Ghetto Gothic - Background

Background

Following the release of Melvin Van Peebles' film Sweet Sweetback's Baadasssss Song, he premiered two musicals on Broadway, Don't Play Us Cheap and Ain't Supposed To Die A Natural Death, deriving from earlier plays he had written in French. To express the ghetto's turmoil and pathos, Van Peebles used sprechgesang as a form he could tell stories in; he recorded three albums using this style, Brer Soul, Ain't Supposed To Die a Natural Death and As Serious as a Heart-Attack. The albums were categorized as spoken word at the time, but was later called a precursor to rapping and hip hop music.

After recording an album which utilized more traditional songwriting, What the....You Mean I Can't Sing?! (1974), Van Peebles did not record another album for 20 years. In 1993, Van Peebles recorded a new song, "Cruel Jim Crow", for his son Mario's film Posse. Melvin stated that he would not record a new album "until I could do it correctly."

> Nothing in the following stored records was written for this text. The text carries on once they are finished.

(** The fields of a header, read back by position. *)
Lemma controlHeader_fields c v :
  wf_control c → len (Endpoints c) <= 32 →
  let b := controlHeader c ++ v in
  be_get b.[0:1] = b2z (code_byte (Code c)) ∧ be_get b.[1:3] = Round c ∧
  be_get b.[3:11] = Sequence c ∧ be_get b.[11:12] = (if Changed c then 1 else 0) ∧
  b.[12:44] = Key c ∧ be_get b.[44:45] = len (Endpoints c) ∧ drop 45 b = v.
Proof.
  intros W Le b. pose proof (length_controlHeader c W) as LH.
  destruct W as (R & Sq & K & _). subst b.
  assert (H45 : ∀ i j, (j <= 45)%nat →
    (controlHeader c ++ v).[i:j] = (controlHeader c).[i:j]).
  { intros i j ?. unfold slice. destruct (decide (i <= 45)%nat).
    - rewrite drop_app_le, take_app_le by (rewrite ?length_drop; lia). done.
    - replace (j - i)%nat with 0%nat by lia. done. }
  rewrite !H45 by lia. rewrite drop_app_length' by done. clear H45 LH.
  unfold controlHeader. split_and!; [| | | | | |done].
  - rewrite slice_app_l by done. apply be_get_one.
  - rewrite (slice_app_r _ _ _ _ 1) by (done || lia).
    rewrite slice_app_l by (by rewrite length_be_put). by apply be_get_put_small.
  - rewrite (slice_app_r _ _ _ _ 1) by (done || lia).
    rewrite (slice_app_r _ _ _ _ 2) by (rewrite ?length_be_put; done || lia).
    rewrite slice_app_l by (by rewrite length_be_put). by apply be_get_put_small.
  - rewrite (slice_app_r _ _ _ _ 1) by (done || lia).
    rewrite (slice_app_r _ _ _ _ 2) by (rewrite ?length_be_put; done || lia).
    rewrite (slice_app_r _ _ _ _ 8) by (rewrite ?length_be_put; done || lia).
    rewrite slice_app_l by done. rewrite be_get_one. by destruct (Changed c).
  - rewrite (slice_app_r _ _ _ _ 1) by (done || lia).
    rewrite (slice_app_r _ _ _ _ 2) by (rewrite ?length_be_put; done || lia).
    rewrite (slice_app_r _ _ _ _ 8) by (rewrite ?length_be_put; done || lia).
    rewrite (slice_app_r _ _ _ _ 1) by (done || lia).
    by rewrite slice_app_l by (rewrite K; done).
  - rewrite (slice_app_r _ _ _ _ 1) by (done || lia).
    rewrite (slice_app_r _ _ _ _ 2) by (rewrite ?length_be_put; done || lia).
    rewrite (slice_app_r _ _ _ _ 8) by (rewrite ?length_be_put; done || lia).
    rewrite (slice_app_r _ _ _ _ 1) by (done || lia).
    rewrite (slice_app_r _ _ _ _ 32) by (rewrite ?K; done || lia).
    rewrite slice_full by done. rewrite be_get_one, b2z_z2b, Z.mod_small; [done|].
    pose proof (len_nonneg (Endpoints c)). lia.
Qed.
(* ===== verification/DurableWire.v ===== *)
(** internal/vfp/message/durable.go: the body of the five durable messages,
    where a field may be used twice, in order. *)

From S2P Require Import Prelude Netip Tlv Field MessageData.
Open Scope Z_scope.
Open Scope velvet_scope.

Definition durableOccurrences (t : MsgType) (field : Z) : nat :=
  if field =? OperationIDTLV then
    if is_type t DurableCheck || is_type t DurableStatus then 2%nat else 1%nat
  else if (field =? NodeUIDTLV) || (field =? WGEndpointTLV) then
    if is_type t DurablePropose then 2%nat else 0%nat
  else if field =? FlagsTLV then if is_type t DurablePropose then 1%nat else 0%nat
  else if field =? StatusTLV then if is_type t DurableStatus then 1%nat else 0%nat
  else if (field =? DeclineReasonTLV) || (field =? DynamicLinkPolicyTLV) then
    if is_type t DurableDecline then 1%nat else 0%nat
  else 0%nat.

(** [fields[k]] of a [map[uint16][][]byte]. *)
Definition values (fields : gmap Z (list (list byte))) (k : Z) : list (list byte) :=
  default [] (fields !! k).

(** The loop body of [decodeDurable]. *)
Definition collect (kind : MsgType) (fields : gmap Z (list (list byte))) (v : View) :
    gmap Z (list (list byte)) :=
  if decide (length (values fields (View_Type v)) < durableOccurrences kind (View_Type v))%nat
  then <[View_Type v := values fields (View_Type v) ++ [View_Value v]]> fields
  else fields.

(** [bytes.Compare(a, b) >= 0]. *)
Definition bytes_ge (a b : list byte) : bool :=
  match bytes_Compare a b with Lt => false | _ => true end.

(** [for i := range uids]; [acc] is [m.FixedEndpoints]. *)
Fixpoint decodeFixed (uids endpoints : list (list byte)) (acc : list FixedEndpoint) :
    result (list FixedEndpoint) :=
  match uids, endpoints with
  | u :: uids, e :: endpoints =>
    uid ← map_err (λ _, ErrFrame "") (parseUID u);
    ep ← map_err (λ _, ErrFrame "") (parseEndpoint e);
    match last acc with
    | Some prev =>
      if bytes_ge (UUID (Fixed_UID prev)) (UUID uid) then Err (ErrFrame "")
      else decodeFixed uids endpoints (acc ++ [mkFixedEndpoint uid ep])
    | None => decodeFixed uids endpoints (acc ++ [mkFixedEndpoint uid ep])
    end
  | [], _ => Ok acc
  | _ :: _, [] => Panic
  end.

(** [len(v) != 1 || len(v[0]) != 1 || v[0][0] > max], else [v[0][0]]. *)
Definition single_octet (v : list (list byte)) (max : Z) : result Z :=
  bad ← Ok (negb (len v =? 1)) ||! (x ← Index v 0; Ok (negb (len x =? 1)))
        ||! (x ← Index v 0; x ← Octet x 0; Ok (max <? x));
  if bad : bool then Err (ErrFrame "") else
  x ← Index v 0;
  Octet x 0.

Definition decodeDurableID (v : list byte) : result (list byte) :=
  id ← map_err (λ _, ErrFrame "") (parseOperationID v);
  if allZero id then Err (ErrFrame "") else Ok id.

Definition declinePolicyMissing (reason : Z) (p : option DynamicLinkPolicy) : bool :=
  (reason =? DeclinePolicy) && match p with None => true | Some p => Accept p end.

Definition decodeDurableFields (kind : MsgType) (fields : gmap Z (list (list byte))) :
    result Message :=
  let ids := values fields OperationIDTLV in
  if negb (bool_decide (length ids = durableOccurrences kind OperationIDTLV))
  then Err (ErrFrame "") else
  id ← (match ids with [] => Panic | v :: _ => decodeDurableID v end);
  let m := set_OperationID id (newMessage kind) in
  m ← (match ids with
       | [_; v] => id ← decodeDurableID v; Ok (set_AgreementID id m)
       | _ => Ok m
       end);
  match kind with
  | DurablePropose =>
    let uids := values fields NodeUIDTLV in
    let endpoints := values fields WGEndpointTLV in
    if bool_decide (length uids = 0%nat) ||
       negb (bool_decide (length uids = length endpoints))
    then Err (ErrFrame "") else
    fixed ← decodeFixed uids endpoints [];
    let m := set_FixedEndpoints fixed m in
    match values fields FlagsTLV with
    | [] => Ok m
    | f :: _ =>
      if negb (len f =? 4) then Err (ErrFrame "") else
      flags ← Uint32 f;
      Ok (set_Flags flags m)
    end
  | DurableStatus =>
    s ← single_octet (values fields StatusTLV) Absent;
    Ok (set_Status s m)
  | DurableDecline =>
    reason ← single_octet (values fields DeclineReasonTLV) DeclinePolicy;
    policy ← (match values fields DynamicLinkPolicyTLV with
              | [] => Ok None
              | p :: _ => p ← parseDynamicLinkPolicy p; Ok (Some p)
              end);
    if declinePolicyMissing reason policy then Err (ErrFrame "")
    else Ok (set_Decline reason policy m)
  | _ => Ok m
  end.

Definition decodeDurable (kind : MsgType) (body : list byte) : result Message :=
  fields ← map_err (λ _, ErrFrame "") (scan (collect kind) body ∅);
  decodeDurableFields kind fields.

Fixpoint encodeFixed (b : list byte) (l : list FixedEndpoint) : result (list byte) :=
  match l with
  | [] => Ok b
  | fixed :: l =>
    uid ← encodeUID (Fixed_UID fixed);
    ep ← encodeEndpoint (Fixed_Endpoint fixed);
    encodeFixed (Append (Append b NodeUIDTLV uid) WGEndpointTLV ep) l
  end.

Definition encodeDurable (m : Message) : result (list byte) :=
  let b := Append [] OperationIDTLV (OperationID m) in
  let b := if is_type (Type_ m) DurableCheck || is_type (Type_ m) DurableStatus
           then Append b OperationIDTLV (AgreementID m) else b in
  b ← (match Type_ m with
       | DurablePropose =>
         if (len (FixedEndpoints m) <? 1) || (2 <? len (FixedEndpoints m))
         then Err (ErrFrame "") else
         b ← encodeFixed b (FixedEndpoints m);
         if negb (Msg_Flags m =? 0) then Ok (Append b FlagsTLV (be_put 4 (Msg_Flags m)))
         else Ok b
       | DurableStatus => Ok (Append b StatusTLV [z2b (Msg_Status m)])
       | DurableDecline =>
         let b := Append b DeclineReasonTLV [z2b (Msg_DeclineReason m)] in
         match Msg_Policy m with
         | None => Ok b
         | Some _ =>
           v ← encodeDynamicLinkPolicy (Msg_Policy m);
           Ok (Append b DynamicLinkPolicyTLV v)
         end
       | _ => Ok b
       end);
  _ ← decodeDurable (Type_ m) b;
  Ok b.

(** * What the loop collects *)

(** The values of every occurrence of [k], in order. *)
Fixpoint field_all (k : Z) (fs : list field) : list (list byte) :=
  match fs with
  | [] => []
  | f :: fs => if f.1 =? k then f.2 :: field_all k fs else field_all k fs
  end.

Definition collect_fields (kind : MsgType) (fs : list field) :
    gmap Z (list (list byte)) :=
  foldl (λ s f, collect kind s (mkView f.1 0 f.2)) ∅ fs.

(** The length checks keep [v[0][0]] and the octets of the flags in bounds. *)
Lemma single_octet_eq v max :
  single_octet v max =
  match v with
  | [[x]] => if max <? b2z x then Err (ErrFrame "") else Ok (b2z x)
  | _ => Err (ErrFrame "")
  end.
Proof.
  assert (N : ∀ {A} (a b : A) l, (len (a :: b :: l) =? 1) = false).
  { intros. apply Z.eqb_neq. unfold len. cbn [length]. lia. }
  unfold single_octet. destruct v as [|x [|y v]]; [done| |].
  - destruct x as [|o [|o' x]]; [done| |].
    + cbn. by destruct (max <? b2z o).
    + change (Index [o :: o' :: x] 0) with (Ok (o :: o' :: x)).
      change (len [o :: o' :: x] =? 1) with true. by rewrite !bind_Ok, N.
  - rewrite N. by destruct x as [|? [|]].
Qed.

Lemma Uint32_put z : Uint32 (be_put 4 z) = Ok (be_get (be_put 4 z)).
Proof. by apply (UintBE_all 4), length_be_put. Qed.

Lemma values_insert fields k v k' :
  values (<[k := v]> fields) k' = if k =? k' then v else values fields k'.
Proof.
  unfold values. destruct (Z.eqb_spec k k') as [->|N].
  - by rewrite lookup_insert_eq.
  - by rewrite lookup_insert_ne.
Qed.

Lemma values_collect_from kind fs s k :
  (length (values s k) <= durableOccurrences kind k)%nat →
  values (foldl (λ s f, collect kind s (mkView f.1 0 f.2)) s fs) k =
  take (durableOccurrences kind k) (values s k ++ field_all k fs).
Proof.
  revert s; induction fs as [|[k' v] fs IH]; intros s L; cbn [foldl field_all].
  - by rewrite app_nil_r, take_ge.
  - unfold collect at 2; cbn [View_Type View_Value fst snd].
    destruct (decide _) as [Lt|Ge].
    + rewrite IH; rewrite values_insert; destruct (Z.eqb_spec k' k) as [->|N]; try done.
      * by rewrite <-app_assoc.
      * rewrite length_app. simpl. lia.
    + rewrite IH by done. destruct (Z.eqb_spec k' k) as [->|N]; [|done].
      rewrite !take_app_ge by lia.
      replace (_ - _)%nat with 0%nat by lia. done.
Qed.

(** A field reads as its first occurrences, as many as the message uses. *)
Lemma values_collect kind fs k :
  values (collect_fields kind fs) k = take (durableOccurrences kind k) (field_all k fs).
Proof. apply values_collect_from. unfold values. rewrite lookup_empty. simpl. lia. Qed.

Lemma scan_collect kind fs :
  Forall wf_field fs →
  decodeDurable kind (fields_bytes fs) = decodeDurableFields kind (collect_fields kind fs).
Proof.
  intros W. unfold decodeDurable. rewrite scan_fields by done. cbn [map_err].
  rewrite bind_Ok. f_equal.
  exact (foldl_place (λ s f, collect kind s (mkView f.1 0 f.2)) 0 fs ∅).
Qed.
Lemma single_octet_put z max :
  0 <= z < 256 → single_octet [[z2b z]] max = if max <? z then Err (ErrFrame "") else Ok z.
Proof. intros. rewrite single_octet_eq. by rewrite b2z_z2b, Z.mod_small. Qed.

(** [b] is laid out as [fs], which [Decode] reads as [r]. *)
Definition laid_out (t : MsgType) (b : list byte) (r : Message) : Prop :=
  ∃ fs, b = fields_bytes fs ∧ typed_fields fs ∧
    decodeSelected t (select_fields t fs) = Ok r.

Ltac lay_out :=
  body_fields; first [eexists; split; [reflexivity|] | exists []; split; [reflexivity|]];
  split; [eauto with velvet|];
  read_fields; unfold IsPolicy; reduce_types.

Lemma laid_out_identity m b :
  wf_message m → Type_ m = Open ∨ Type_ m = PolicyQuery ∨ Type_ m = PolicyUpdate →
  encodeBody m = Ok b → laid_out (Type_ m) b (carried m).
Proof.
  intros W T E. unfold encodeBody, carried, IsPolicy in *.
  destruct (Msg_UID m) as [u|] eqn:U; [|by destruct T as [T|[T|T]]; rewrite T in E].
  pose proof (wf_UID m W u U) as Wu.
  destruct T as [T|[T|T]]; rewrite T in *; reduce_types; inv_ok; subst b; lay_out.
  - rewrite (dec_enc u) by done. done.
  - rewrite (dec_enc (mkUID (UUID u) "")) by done. done.
  - rewrite (dec_enc (mkUID (UUID u) "")) by done. cbn [frame_err map_err]. rewrite bind_Ok.
    destruct (Msg_Policy m) as [p|] eqn:P; [|done].
    rewrite (dec_enc p) by (try done; by apply (wf_Policy m)). done.
Qed.

Lemma laid_out_NodeState m b :
  wf_message m → sendable m → Type_ m = NodeState →
  encodeBody m = Ok b → laid_out (Type_ m) b (carried m).
Proof.
  intros W V T E. unfold encodeBody, carried, sendable in *. rewrite T in *. inv_ok.
  subst b. bool_to_prop. destruct (wf_Loopback m W) as [Wa Wz].
  destruct (raw16_wf _ _ Wa Wz ltac:(done) ltac:(eassumption)) as [L A]. lay_out.
  rewrite (parseAddress_Some _ false) by (rewrite ?A; done).
  cbn [frame_err map_err]. rewrite bind_Ok, A.
  match goal with H : Addr_IsValid _ = true |- _ => by rewrite H end.
Qed.

Lemma laid_out_LinkPropose m b :
  wf_message m → sendable m → Type_ m = LinkPropose →
  encodeBody m = Ok b → laid_out (Type_ m) b (carried m).
Proof.
  intros W V T E. unfold encodeBody, carried, sendable, carried_prefix in *.
  rewrite T in *. destruct V as [V4 V6], (wf_LinkPrefixes m W) as [W4 W6].
  destruct (Prefix_IsValid (LinkPrefixV4 m)) eqn:I4, (Prefix_IsValid (LinkPrefixV6 m)) eqn:I6;
    inv_ok; bool_to_prop; subst; lay_out;
    rewrite ?parsePrefix_None;
    repeat match goal with
    | A : As4 _ = Ok ?v |- _ => rewrite (prefix_v4_fields _ v W4) by eauto; clear A
    | A : As16 _ = Ok ?v |- _ => rewrite (prefix_v6_fields _ v W6) by eauto; clear A
    end; done.
Qed.

Lemma parseOperationID_put v : length v = 16%nat → parseOperationID v = Ok v.
Proof. intros. by apply parseOperationID_ok. Qed.

Lemma encodeEndpoint_valid e v : encodeEndpoint e = Ok v → AddrPort_IsValid e = true.
Proof.
  intros (_ & _ & [(a & E & _)|(a & z & E & _)])%encodeEndpoint_ok;
    unfold AddrPort_IsValid; by rewrite E.
Qed.

Lemma laid_out_probe m b :
  wf_message m → IsLinkProbe (Type_ m) = true →
  encodeBody m = Ok b → laid_out (Type_ m) b (carried m).
Proof.
  intros W T E. unfold encodeBody, carried, IsLinkProbe in *.
  pose proof (wf_OperationID m W) as Wo.
  destruct (Type_ m); try discriminate T; reduce_types; inv_ok;
    [subst b|destruct (AddrPort_IsValid (Endpoint m)) eqn:V; inv_ok; subst b]; lay_out;
    rewrite parseOperationID_put by done; cbn [bare_err map_err]; rewrite bind_Ok;
    repeat match goal with
    | H : allZero _ = false |- _ => rewrite H
    | H : encodeEndpoint _ = Ok _ |- _ =>
      rewrite (dec_enc _ _ (wf_Endpoint m W) H); cbn [bare_err map_err]; rewrite bind_Ok;
      rewrite (encodeEndpoint_valid _ _ H); clear H
    end; done.
Qed.

Lemma laid_out_dynamic m b :
  wf_message m → Type_ m = DynamicLinkPropose ∨ Type_ m = DynamicLinkAccept →
  encodeBody m = Ok b → laid_out (Type_ m) b (carried m).
Proof.
  intros W T E. unfold encodeBody, carried in *.
  pose proof (wf_OperationID m W) as Wo. pose proof (wf_WGPublicKey m W) as Wk.
  pose proof (wf_ProbeKey m W) as Wp.
  assert (len (ProbeKey m) = 32) as Lp by (unfold len; by rewrite Wp).
  destruct T as [T|T]; rewrite T in *; inv_ok; subst b; lay_out;
    rewrite Lp, Copy_id by done; cbn [Z.eqb Pos.eqb negb];
    rewrite parseOperationID_put by done; cbn [frame_err map_err]; rewrite bind_Ok;
    rewrite (proj2 (parsePublicKey_ok _ _)) by done; cbn [frame_err bare_err map_err]; rewrite bind_Ok;
    match goal with H : encodeEndpoint _ = Ok _ |- _ =>
      rewrite (dec_enc _ _ (wf_Endpoint m W) H); cbn [bare_err map_err]; rewrite bind_Ok;
      by rewrite (encodeEndpoint_valid _ _ H) end.
Qed.
(** C14: the UDP and the TCP binding split the message types.  A message [Write]
    puts on a TCP stream is refused by [EncodeDatagram], and its frame by
    [DecodeDatagram]; a datagram [EncodeDatagram] builds fits 1200 octets, is
    taken by [DecodeDatagram] exactly as by [Decode], and [Write] writes nothing
    of such a message. *)
Theorem bindings_disjoint m f :
  wf_message m → sendable m → Encode m = Ok f →
  if udp_type (Type_ m)
  then (∀ w, Write w m = Some ([], Err (ErrFrame "discovery is not valid over TCP"))) ∧
       (len f <= MaxDatagramLength →
          EncodeDatagram m = Ok f ∧ DecodeDatagram f = Ok (carried m)) ∧
       (MaxDatagramLength < len f → ¬ is_ok (EncodeDatagram m) ∧ ¬ is_ok (DecodeDatagram f))
  else (∀ w, Write w m = writeLoop w f []) ∧
       ¬ is_ok (EncodeDatagram m) ∧ ¬ is_ok (DecodeDatagram f).
Proof.
  intros W S E. pose proof (Encode_Decode m f W S E) as D.
  assert (T : Type_ (carried m) = Type_ m) by (unfold carried; by destruct (Type_ m)).
  unfold Write, EncodeDatagram, DecodeDatagram. rewrite udp_type_negb, E, D, !bind_Ok.
  rewrite udp_type_negb, T. fold (udp_type (Type_ m)).
  destruct (udp_type (Type_ m)); cbn [negb].
  - split; [done|]. split; intros L.
    + by rewrite (proj2 (Z.ltb_ge _ _)).
    + rewrite (proj2 (Z.ltb_lt _ _)) by done. naive_solver.
  - split; [done|]. destruct (_ <? _); naive_solver.
Qed.

Lemma bindings_disjoint_witness :
  ∃ f, Encode examplePropose = Ok f ∧ ∀ w, Write w examplePropose = writeLoop w f [].
Proof.
  destruct (Encode examplePropose) as [f|e|] eqn:E; [|by vm_compute in E..].
  exists f. split; [done|].
  exact (proj1 (bindings_disjoint examplePropose f wf_examplePropose I E)).
Defined.

(** * Streams *)

Lemma writeLoop_prefix w f out bytes r :
  writeLoop w f out = Some (bytes, r) → ∃ sent, bytes = out ++ sent ∧ sent `prefix_of` f ∧
    (r = Ok tt → sent = f).
Proof.
  revert f out; induction w as [|[n e] w IH]; intros [|x f] out H; cbn [writeLoop] in H.
  - injection H as <- <-. exists []. by rewrite app_nil_r.
  - done.
  - injection H as <- <-. exists []. by rewrite app_nil_r.
  - destruct e as [e|].
    + injection H as <- <-. exists (take n (x :: f)). split_and!; [done| |done].
      apply prefix_take.
    + destruct (bool_decide _) eqn:Bd.
      * injection H as <- <-. exists []. rewrite app_nil_r. split_and!; [done| |done].
        apply prefix_nil.
      * apply IH in H as (sent & -> & [k P] & R). exists (take n (x :: f) ++ sent).
        split_and!; [by rewrite app_assoc| |].
        -- exists k. by rewrite <-app_assoc, <-P, take_drop.
        -- intros Q. by rewrite (R Q), take_drop.
Qed.

(** A writer that takes at least one octet per call and no more than offered. *)
Lemma writeLoop_done w f out :
  Forall (λ a, failure a = None ∧ (1 <= taken a)%nat) w → (length f <= length w)%nat →
  (∃ bytes r, writeLoop w f out = Some (bytes, r)).
Proof.
  intros F; revert f out; induction F as [|[n e] w [E N] F IH]; intros [|x f] out L;
    cbn [writeLoop]; eauto; [simpl in L; lia|].
  cbn [failure taken] in *. subst e. destruct (bool_decide _); [eauto|]. apply IH.
  rewrite length_drop. simpl in *. lia.
Qed.
(* ===== verification/Sha256.v ===== *)
(** crypto/sha256 and crypto/hmac of the Go standard library (FIPS 180-4, RFC
    2104): executable, since the link derivation and the probe seals are
    functions of them.  Only their output length matters to the proofs. *)

From Stdlib Require String.
From S2P Require Import Prelude.
Open Scope Z_scope.
Open Scope velvet_scope.

Definition w32 (z : Z) : Z := z mod 2 ^ 32.
Definition rotr (n x : Z) : Z :=
  Z.lor (Z.shiftr x n) (w32 (Z.shiftl x (32 - n))).
Definition not32 (x : Z) : Z := 2 ^ 32 - 1 - x.

(** The constants of the standard: the first 32 bits of the fractional parts of
    the cube roots (rounds) and of the square roots (initial state) of the
    first primes, computed here. *)
Fixpoint primes_from (fuel : nat) (p : Z) : list Z :=
  match fuel with
  | O => []
  | S fuel =>
    let rest := primes_from fuel (p + 1) in
    if forallb (λ d, negb (p mod Z.of_nat d =? 0)) (seq 2 (Z.to_nat p - 2))
    then p :: rest else rest
  end.

(** The cube root of [n] rounded down, bit by bit from bit [k - 1]. *)
Fixpoint cube_root (k : nat) (acc n : Z) : Z :=
  match k with
  | O => acc
  | S k => let t := acc + 2 ^ Z.of_nat k in
           cube_root k (if t * t * t <=? n then t else acc) n
  end.

Definition sha_K : list Z := Eval vm_compute in
  map (λ p, w32 (cube_root 36 0 (p * 2 ^ 96))) (primes_from 310 2).
Definition sha_H : list Z := Eval vm_compute in
  map (λ p, w32 (Z.sqrt (p * 2 ^ 64))) (primes_from 18 2).

Record sha_state := mkSha { sa : Z; sb : Z; sc : Z; sd : Z; se : Z; sf : Z; sg : Z; sh : Z }.
Definition sha_init : sha_state :=
  let H i := nth i sha_H 0 in
  mkSha (H 0%nat) (H 1%nat) (H 2%nat) (H 3%nat) (H 4%nat) (H 5%nat) (H 6%nat) (H 7%nat).

Definition sha_round (s : sha_state) (kw : Z * Z) : sha_state :=
  let '(mkSha a b c d e f g h) := s in
  let S1 := Z.lxor (Z.lxor (rotr 6 e) (rotr 11 e)) (rotr 25 e) in
  let ch := Z.lxor (Z.land e f) (Z.land (not32 e) g) in
  let t1 := w32 (h + S1 + ch + kw.1 + kw.2) in
  let S0 := Z.lxor (Z.lxor (rotr 2 a) (rotr 13 a)) (rotr 22 a) in
  let maj := Z.lxor (Z.lxor (Z.land a b) (Z.land a c)) (Z.land b c) in
  let t2 := w32 (S0 + maj) in
  mkSha (w32 (t1 + t2)) a b c (w32 (d + t1)) e f g.

(** The 64 schedule words; [recent] holds the last sixteen, newest first. *)
Fixpoint sha_schedule (n : nat) (recent : list Z) : list Z :=
  match n with
  | O => []
  | S n =>
    let nth_ i := nth i recent 0 in
    let s0 := Z.lxor (Z.lxor (rotr 7 (nth_ 14%nat)) (rotr 18 (nth_ 14%nat))) (Z.shiftr (nth_ 14%nat) 3) in
    let s1 := Z.lxor (Z.lxor (rotr 17 (nth_ 1%nat)) (rotr 19 (nth_ 1%nat))) (Z.shiftr (nth_ 1%nat) 10) in
    let w := w32 (nth_ 15%nat + s0 + nth_ 6%nat + s1) in
    w :: sha_schedule n (w :: take 15 recent)
  end.

(** Cut a list into pieces of [n]. *)
Fixpoint chunks {A} (fuel n : nat) (l : list A) : list (list A) :=
  match fuel, l with
  | S fuel, _ :: _ => take n l :: chunks fuel n (drop n l)
  | _, _ => []
  end.

Definition sha_block (s : sha_state) (block : list byte) : sha_state :=
  let w := map be_get (chunks 16 4 block) in
  let ws := w ++ sha_schedule 48 (rev w) in
  let t := foldl sha_round s (zip sha_K ws) in
  mkSha (w32 (sa s + sa t)) (w32 (sb s + sb t)) (w32 (sc s + sc t)) (w32 (sd s + sd t))
        (w32 (se s + se t)) (w32 (sf s + sf t)) (w32 (sg s + sg t)) (w32 (sh s + sh t)).

Definition sha_pad (m : list byte) : list byte :=
  let n := length m in
  m ++ [x80] ++ zeros ((119 - n mod 64) mod 64) ++ be_put 8 (8 * len m).

Definition sha256 (m : list byte) : list byte :=
  let p := sha_pad m in
  let s := foldl sha_block sha_init (chunks (length p) 64 p) in
  be_put 4 (sa s) ++ be_put 4 (sb s) ++ be_put 4 (sc s) ++ be_put 4 (sd s) ++
  be_put 4 (se s) ++ be_put 4 (sf s) ++ be_put 4 (sg s) ++ be_put 4 (sh s).

Definition bxor (a b : byte) : byte := z2b (Z.lxor (b2z a) (b2z b)).

Definition hmac_sha256 (key m : list byte) : list byte :=
  let key := if decide (64 < length key)%nat then sha256 key else key in
  let key := key ++ zeros (64 - length key) in
  sha256 (map (bxor x5c) key ++ sha256 (map (bxor x36) key ++ m)).

Lemma length_sha256 m : length (sha256 m) = 32%nat.
Proof. unfold sha256. by rewrite !length_app, !length_be_put. Qed.

Lemma length_hmac_sha256 k m : length (hmac_sha256 k m) = 32%nat.
Proof. apply length_sha256. Qed.

(** "abc", and test case 2 of RFC 4231. *)
Example sha256_abc :
  be_get (sha256 [x61; x62; x63]) =
  0xba7816bf8f01cfea414140de5dae2223b00361a396177a9cb410ff61f20015ad.
Proof. by vm_compute. Qed.
Example hmac_rfc4231_2 :
  be_get (hmac_sha256 (String.list_byte_of_string "Jefe")
    (String.list_byte_of_string "what do ya want for nothing?")) =
  0x5bdcc146bf60754e6a042426089575c75a003f089d2739839dec58b964ec3843.
Proof. by vm_compute. Qed.

#[global] Opaque hmac_sha256 sha256.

Van Peebles turned down a large money offer from a record label that wanted him to perform his lyrics over samples of older recordings. Van Peebles said, "That's not what I do! The structures of my songs are more complicated and subtle than jingles or nursery rhymes, with music which helps carry the story along. The words aren't just shouted over some loop which repeats itself." Van Peebles later received an offer from Capitol Records and told the label "Here's the deal: Send money, and leave me alone. I'll send the tape. That's it. Just go away, and let the doorknob hit you where the good Lord split you." Capitol gave Van Peebles complete artistic control over the recording as a result, and he was satisfied with the business deal, as well as the finished album.